### REQUIRED ACTION
Only the lines from the opening of the material through the one containing "destruct (Pop_next c" should be reproduced, each exactly as it stands.

### DATA FOR THIS EXERCISE

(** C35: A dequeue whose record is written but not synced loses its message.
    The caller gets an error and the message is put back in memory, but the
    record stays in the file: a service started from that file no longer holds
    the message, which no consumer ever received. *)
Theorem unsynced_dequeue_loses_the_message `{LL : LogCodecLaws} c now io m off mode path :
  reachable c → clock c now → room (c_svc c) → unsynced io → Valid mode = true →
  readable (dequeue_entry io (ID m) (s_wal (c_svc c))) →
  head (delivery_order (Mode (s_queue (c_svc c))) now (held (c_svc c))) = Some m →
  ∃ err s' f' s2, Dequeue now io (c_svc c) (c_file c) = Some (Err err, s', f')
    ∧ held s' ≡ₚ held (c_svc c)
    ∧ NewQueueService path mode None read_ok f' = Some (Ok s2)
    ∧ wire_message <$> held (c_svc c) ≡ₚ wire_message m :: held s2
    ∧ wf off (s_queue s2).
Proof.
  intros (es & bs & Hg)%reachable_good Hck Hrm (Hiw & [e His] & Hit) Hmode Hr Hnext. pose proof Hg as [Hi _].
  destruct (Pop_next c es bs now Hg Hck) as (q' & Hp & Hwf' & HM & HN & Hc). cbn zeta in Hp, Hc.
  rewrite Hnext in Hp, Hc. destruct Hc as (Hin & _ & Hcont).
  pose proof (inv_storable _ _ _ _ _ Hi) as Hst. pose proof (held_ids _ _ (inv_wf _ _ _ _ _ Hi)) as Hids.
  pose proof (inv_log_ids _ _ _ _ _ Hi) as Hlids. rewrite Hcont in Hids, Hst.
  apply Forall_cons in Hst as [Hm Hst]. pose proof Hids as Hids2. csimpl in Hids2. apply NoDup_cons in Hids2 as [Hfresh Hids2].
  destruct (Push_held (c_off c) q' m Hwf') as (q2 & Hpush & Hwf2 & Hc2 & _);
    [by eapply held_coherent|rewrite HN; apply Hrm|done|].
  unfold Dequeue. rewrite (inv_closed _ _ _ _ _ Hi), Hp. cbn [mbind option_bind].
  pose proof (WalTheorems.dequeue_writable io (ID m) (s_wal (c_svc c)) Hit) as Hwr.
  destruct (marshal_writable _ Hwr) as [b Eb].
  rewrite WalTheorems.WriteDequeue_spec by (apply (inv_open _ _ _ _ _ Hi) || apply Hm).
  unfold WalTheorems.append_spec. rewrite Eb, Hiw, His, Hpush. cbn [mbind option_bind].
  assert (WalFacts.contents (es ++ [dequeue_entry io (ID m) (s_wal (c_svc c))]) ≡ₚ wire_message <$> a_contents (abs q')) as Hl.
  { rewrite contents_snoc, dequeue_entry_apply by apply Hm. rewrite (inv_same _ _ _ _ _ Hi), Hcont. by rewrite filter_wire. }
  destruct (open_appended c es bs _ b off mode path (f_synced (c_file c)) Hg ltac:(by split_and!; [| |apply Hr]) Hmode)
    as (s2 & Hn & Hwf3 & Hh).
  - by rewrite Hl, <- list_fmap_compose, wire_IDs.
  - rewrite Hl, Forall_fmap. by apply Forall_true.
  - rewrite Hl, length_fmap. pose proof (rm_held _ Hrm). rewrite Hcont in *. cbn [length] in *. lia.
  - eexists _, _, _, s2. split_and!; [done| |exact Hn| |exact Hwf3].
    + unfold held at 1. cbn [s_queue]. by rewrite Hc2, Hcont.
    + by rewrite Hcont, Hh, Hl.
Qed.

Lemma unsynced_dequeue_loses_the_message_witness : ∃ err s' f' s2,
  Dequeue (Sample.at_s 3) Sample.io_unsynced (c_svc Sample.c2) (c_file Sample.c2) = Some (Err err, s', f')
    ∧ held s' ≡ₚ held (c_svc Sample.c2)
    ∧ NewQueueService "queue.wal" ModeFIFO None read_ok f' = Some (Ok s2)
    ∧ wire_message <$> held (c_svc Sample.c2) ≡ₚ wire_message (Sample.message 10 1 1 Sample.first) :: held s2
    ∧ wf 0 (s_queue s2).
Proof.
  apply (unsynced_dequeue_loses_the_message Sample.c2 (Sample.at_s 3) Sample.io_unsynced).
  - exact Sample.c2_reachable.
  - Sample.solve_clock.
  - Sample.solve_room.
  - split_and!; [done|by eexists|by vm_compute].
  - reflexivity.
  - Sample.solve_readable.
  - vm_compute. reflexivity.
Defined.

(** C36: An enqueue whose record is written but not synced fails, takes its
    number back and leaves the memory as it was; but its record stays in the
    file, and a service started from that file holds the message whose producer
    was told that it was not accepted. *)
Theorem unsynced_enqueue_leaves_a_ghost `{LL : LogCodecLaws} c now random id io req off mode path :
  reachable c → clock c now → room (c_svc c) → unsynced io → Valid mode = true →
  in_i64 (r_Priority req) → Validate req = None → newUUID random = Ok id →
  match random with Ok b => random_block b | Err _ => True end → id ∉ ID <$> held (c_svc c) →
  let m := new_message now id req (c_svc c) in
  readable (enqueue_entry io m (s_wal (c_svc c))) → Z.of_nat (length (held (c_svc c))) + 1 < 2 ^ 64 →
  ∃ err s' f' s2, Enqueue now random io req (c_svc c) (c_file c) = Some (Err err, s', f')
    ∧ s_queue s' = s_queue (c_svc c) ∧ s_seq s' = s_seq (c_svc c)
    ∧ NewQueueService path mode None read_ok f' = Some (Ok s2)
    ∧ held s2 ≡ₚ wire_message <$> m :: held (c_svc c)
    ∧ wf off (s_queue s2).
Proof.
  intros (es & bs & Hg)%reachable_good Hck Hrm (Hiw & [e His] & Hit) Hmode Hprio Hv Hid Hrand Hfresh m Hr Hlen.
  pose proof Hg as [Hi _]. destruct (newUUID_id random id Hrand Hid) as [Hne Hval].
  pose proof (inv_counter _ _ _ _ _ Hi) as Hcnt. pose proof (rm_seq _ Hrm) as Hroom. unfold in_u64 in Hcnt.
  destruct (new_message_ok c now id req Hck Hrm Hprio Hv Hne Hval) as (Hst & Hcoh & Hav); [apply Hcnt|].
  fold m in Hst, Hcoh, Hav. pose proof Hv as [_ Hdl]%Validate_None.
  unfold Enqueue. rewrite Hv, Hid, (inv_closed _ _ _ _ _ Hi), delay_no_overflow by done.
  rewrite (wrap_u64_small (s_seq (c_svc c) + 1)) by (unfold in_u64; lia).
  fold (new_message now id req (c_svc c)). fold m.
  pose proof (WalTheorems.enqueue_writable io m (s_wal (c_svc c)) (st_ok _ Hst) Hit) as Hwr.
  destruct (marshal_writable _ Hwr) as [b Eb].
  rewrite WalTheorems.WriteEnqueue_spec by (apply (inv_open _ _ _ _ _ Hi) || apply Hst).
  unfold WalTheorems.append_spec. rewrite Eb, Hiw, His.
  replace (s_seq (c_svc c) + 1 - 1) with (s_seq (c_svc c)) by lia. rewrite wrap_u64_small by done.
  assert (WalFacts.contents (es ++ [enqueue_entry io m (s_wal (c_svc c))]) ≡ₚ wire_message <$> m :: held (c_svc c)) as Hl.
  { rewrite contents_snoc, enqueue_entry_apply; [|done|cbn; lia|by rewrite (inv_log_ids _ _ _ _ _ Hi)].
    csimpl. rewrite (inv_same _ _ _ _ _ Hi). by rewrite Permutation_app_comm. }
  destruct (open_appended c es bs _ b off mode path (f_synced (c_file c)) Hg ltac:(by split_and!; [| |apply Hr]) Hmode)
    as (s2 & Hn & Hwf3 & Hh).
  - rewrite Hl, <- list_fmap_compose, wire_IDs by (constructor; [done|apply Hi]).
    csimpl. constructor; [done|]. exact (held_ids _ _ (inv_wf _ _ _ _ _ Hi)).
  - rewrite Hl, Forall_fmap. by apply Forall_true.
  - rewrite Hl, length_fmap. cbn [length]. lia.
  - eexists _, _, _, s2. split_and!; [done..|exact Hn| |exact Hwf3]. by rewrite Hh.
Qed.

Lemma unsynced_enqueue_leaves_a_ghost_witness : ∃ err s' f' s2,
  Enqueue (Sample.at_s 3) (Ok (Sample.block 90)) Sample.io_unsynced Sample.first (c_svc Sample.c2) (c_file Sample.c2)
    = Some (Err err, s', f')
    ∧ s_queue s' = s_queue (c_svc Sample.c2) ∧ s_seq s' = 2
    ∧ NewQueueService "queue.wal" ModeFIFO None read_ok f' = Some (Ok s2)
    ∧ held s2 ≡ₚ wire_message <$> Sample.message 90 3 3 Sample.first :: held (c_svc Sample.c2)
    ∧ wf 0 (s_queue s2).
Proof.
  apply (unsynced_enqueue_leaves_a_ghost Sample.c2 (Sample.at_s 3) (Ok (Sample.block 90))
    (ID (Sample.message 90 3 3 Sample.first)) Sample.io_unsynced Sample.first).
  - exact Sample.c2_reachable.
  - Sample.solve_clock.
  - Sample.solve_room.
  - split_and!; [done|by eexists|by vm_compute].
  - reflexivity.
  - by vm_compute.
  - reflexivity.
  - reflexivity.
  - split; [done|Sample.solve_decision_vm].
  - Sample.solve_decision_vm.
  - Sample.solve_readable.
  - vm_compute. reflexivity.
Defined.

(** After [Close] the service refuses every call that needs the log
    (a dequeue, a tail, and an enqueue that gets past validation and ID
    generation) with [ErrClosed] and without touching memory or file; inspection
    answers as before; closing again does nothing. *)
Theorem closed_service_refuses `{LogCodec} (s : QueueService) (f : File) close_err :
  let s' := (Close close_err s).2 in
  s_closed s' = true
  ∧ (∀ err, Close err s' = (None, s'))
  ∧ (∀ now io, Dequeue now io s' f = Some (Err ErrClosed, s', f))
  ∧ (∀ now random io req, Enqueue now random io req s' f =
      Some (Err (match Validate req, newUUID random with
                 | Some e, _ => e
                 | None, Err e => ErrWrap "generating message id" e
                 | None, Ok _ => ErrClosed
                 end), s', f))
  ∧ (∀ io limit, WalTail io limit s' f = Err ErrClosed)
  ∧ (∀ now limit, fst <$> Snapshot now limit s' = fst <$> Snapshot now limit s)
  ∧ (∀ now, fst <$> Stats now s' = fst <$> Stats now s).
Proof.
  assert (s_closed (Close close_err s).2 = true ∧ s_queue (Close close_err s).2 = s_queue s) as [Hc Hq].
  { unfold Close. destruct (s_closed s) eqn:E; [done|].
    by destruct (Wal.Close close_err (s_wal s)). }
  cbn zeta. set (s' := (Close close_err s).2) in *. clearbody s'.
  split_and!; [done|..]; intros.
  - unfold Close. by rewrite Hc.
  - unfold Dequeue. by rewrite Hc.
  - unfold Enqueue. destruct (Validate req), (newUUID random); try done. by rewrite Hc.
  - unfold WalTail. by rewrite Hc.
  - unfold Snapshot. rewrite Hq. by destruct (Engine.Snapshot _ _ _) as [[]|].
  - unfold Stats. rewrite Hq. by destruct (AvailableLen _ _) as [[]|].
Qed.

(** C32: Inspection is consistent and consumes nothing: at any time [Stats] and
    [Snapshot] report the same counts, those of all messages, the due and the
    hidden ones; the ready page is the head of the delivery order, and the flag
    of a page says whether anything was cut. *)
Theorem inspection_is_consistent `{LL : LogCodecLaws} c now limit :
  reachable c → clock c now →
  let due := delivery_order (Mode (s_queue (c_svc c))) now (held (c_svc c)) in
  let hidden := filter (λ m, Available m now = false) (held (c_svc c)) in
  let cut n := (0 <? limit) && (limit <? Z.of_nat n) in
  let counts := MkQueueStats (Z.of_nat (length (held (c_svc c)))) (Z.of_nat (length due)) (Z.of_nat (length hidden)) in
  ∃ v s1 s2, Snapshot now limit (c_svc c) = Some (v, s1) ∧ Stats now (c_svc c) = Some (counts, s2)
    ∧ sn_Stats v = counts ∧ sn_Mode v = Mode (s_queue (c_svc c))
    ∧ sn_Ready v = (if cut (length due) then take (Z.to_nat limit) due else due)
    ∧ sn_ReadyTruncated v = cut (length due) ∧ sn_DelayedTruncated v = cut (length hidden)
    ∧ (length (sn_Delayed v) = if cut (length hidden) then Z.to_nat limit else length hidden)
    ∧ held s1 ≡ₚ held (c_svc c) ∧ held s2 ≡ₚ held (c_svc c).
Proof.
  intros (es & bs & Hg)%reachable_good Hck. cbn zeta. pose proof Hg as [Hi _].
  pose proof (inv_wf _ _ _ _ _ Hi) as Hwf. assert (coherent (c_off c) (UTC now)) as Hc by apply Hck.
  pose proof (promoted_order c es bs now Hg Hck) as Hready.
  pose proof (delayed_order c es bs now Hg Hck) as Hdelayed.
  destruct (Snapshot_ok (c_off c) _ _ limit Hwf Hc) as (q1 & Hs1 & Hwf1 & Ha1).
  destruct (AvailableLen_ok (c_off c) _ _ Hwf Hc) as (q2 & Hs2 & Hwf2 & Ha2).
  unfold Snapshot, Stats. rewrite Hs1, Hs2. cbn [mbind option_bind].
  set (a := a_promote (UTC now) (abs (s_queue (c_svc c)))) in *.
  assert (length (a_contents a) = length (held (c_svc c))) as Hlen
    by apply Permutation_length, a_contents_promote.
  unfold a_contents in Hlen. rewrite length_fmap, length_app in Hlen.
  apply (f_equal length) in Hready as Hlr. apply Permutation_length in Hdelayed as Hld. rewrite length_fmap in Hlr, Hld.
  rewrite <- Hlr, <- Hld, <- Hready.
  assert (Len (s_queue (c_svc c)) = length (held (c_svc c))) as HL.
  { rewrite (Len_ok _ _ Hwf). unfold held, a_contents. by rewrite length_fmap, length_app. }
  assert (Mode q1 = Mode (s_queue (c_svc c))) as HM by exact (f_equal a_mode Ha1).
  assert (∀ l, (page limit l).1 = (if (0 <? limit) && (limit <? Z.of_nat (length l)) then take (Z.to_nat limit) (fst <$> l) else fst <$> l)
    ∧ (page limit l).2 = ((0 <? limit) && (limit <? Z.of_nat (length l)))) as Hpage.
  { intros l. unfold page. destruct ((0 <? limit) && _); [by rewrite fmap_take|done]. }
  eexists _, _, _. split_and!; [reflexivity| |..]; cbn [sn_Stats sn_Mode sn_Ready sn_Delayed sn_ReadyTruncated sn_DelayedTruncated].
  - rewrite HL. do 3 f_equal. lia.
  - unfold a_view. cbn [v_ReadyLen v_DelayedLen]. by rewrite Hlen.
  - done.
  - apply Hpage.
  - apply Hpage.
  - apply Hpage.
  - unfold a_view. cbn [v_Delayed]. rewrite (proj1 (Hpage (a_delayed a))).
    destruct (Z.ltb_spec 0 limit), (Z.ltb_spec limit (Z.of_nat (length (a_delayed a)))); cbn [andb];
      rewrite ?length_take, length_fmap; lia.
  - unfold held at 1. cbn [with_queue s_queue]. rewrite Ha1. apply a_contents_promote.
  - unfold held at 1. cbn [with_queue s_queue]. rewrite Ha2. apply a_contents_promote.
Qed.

### THE ANSWER
(** C35: A dequeue whose record is written but not synced loses its message.
    The caller gets an error and the message is put back in memory, but the
    record stays in the file: a service started from that file no longer holds
    the message, which no consumer ever received. *)
Theorem unsynced_dequeue_loses_the_message `{LL : LogCodecLaws} c now io m off mode path :
  reachable c → clock c now → room (c_svc c) → unsynced io → Valid mode = true →
  readable (dequeue_entry io (ID m) (s_wal (c_svc c))) →
  head (delivery_order (Mode (s_queue (c_svc c))) now (held (c_svc c))) = Some m →
  ∃ err s' f' s2, Dequeue now io (c_svc c) (c_file c) = Some (Err err, s', f')
    ∧ held s' ≡ₚ held (c_svc c)
    ∧ NewQueueService path mode None read_ok f' = Some (Ok s2)
    ∧ wire_message <$> held (c_svc c) ≡ₚ wire_message m :: held s2
    ∧ wf off (s_queue s2).
Proof.
  intros (es & bs & Hg)%reachable_good Hck Hrm (Hiw & [e His] & Hit) Hmode Hr Hnext. pose proof Hg as [Hi _].
  destruct (Pop_next c es bs now Hg Hck) as (q' & Hp & Hwf' & HM & HN & Hc). cbn zeta in Hp, Hc.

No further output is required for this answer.